- _AVAILABLE RECORDS_
--- START ---

Definition decodeWithDocId (data : bytes) : result ProtocolError WorkerMessage :=
  match data with
  | messageType :: high :: low :: rest =>
      let docIdLen := Z.to_nat (Z.lor (Z.shiftl high 8) low) in
      if decide (length data < 3 + docIdLen)%nat then Err TruncatedDocId
      else Ok (mkWorkerMessage messageType (decode_text (take docIdLen rest)) (drop docIdLen rest))
  | _ => Err NoDocId
  end.

Definition stripDocId (data : bytes) : result ProtocolError bytes :=
  m ← decodeWithDocId data; Ok (encodeMessage (messageType m) (payload m)).

Definition addDocId (docId : js_string) (data : bytes) : result ProtocolError bytes :=
  '(messageType, payload) ← decodeMessage data; Ok (encodeWithDocId messageType docId payload).

Definition encodeString (str : js_string) : bytes := encode_text str.
Definition decodeString (data : bytes) : js_string := decode_text data.

(** * Text round trip *)

Definition is_scalar (c : Z) : bool :=
  (0 <=? c) && (c <? 0x110000) && negb ((0xD800 <=? c) && (c <? 0xE000)).

(** A string of code units without lone surrogates. *)
Fixpoint well_formed (s : js_string) : bool :=
  match s with
  | [] => true
  | u :: rest =>
      if is_high u then match rest with v :: rest' => is_low v && well_formed rest' | [] => false end
      else negb (is_low u) && (0 <=? u) && (u <? 0x10000) && well_formed rest
  end.

Lemma scalars_well_formed s :
  well_formed s = true → Forall (λ c, is_scalar c = true) (scalars s) ∧ scalars s ≫= units = s.
Proof.
  induction s as [s IH] using (well_founded_induction (well_founded_ltof _ (@length Z))).
  destruct s as [|u rest]; [by split|]. cbn [well_formed scalars]. destruct (is_high u) eqn:Hh.
  - destruct rest as [|v rest']; [done|]. intros [Hl Hw]%andb_true_iff. rewrite Hl.
    destruct (IH rest') as [Hs Hu]; [unfold ltof; cbn; lia|done|].
    unfold is_high, is_low in *. rewrite andb_true_iff in *. split.
    + constructor; [|done]. unfold is_scalar. lia.
    + cbn [mbind list_bind]. rewrite Hu. unfold units.
      destruct (Z.ltb_spec (0x10000 + (u - 0xD800) * 1024 + (v - 0xDC00)) 0x10000); [lia|].
      cbn [app]. f_equal; [|f_equal]; Z.to_euclidean_division_equations; lia.
  - rewrite !andb_true_iff. intros [[[Hl H0] Hlt] Hw]. apply negb_true_iff in Hl. rewrite Hl.
    destruct (IH rest) as [Hs Hu]; [unfold ltof; cbn; lia|done|]. split.
    + constructor; [|done]. unfold is_scalar, is_high, is_low in *. lia.
    + cbn [mbind list_bind]. rewrite Hu. unfold units. by rewrite Hlt.
Qed.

--- END ---

- _WHAT IS BEING ASKED_
All lines in the entries above that include "ProtocolError" should be found and copied.

- _RESULT FOR THIS TASK_
Definition decodeWithDocId (data : bytes) : result ProtocolError WorkerMessage :=
Definition stripDocId (data : bytes) : result ProtocolError bytes :=
Definition addDocId (docId : js_string) (data : bytes) : result ProtocolError bytes :=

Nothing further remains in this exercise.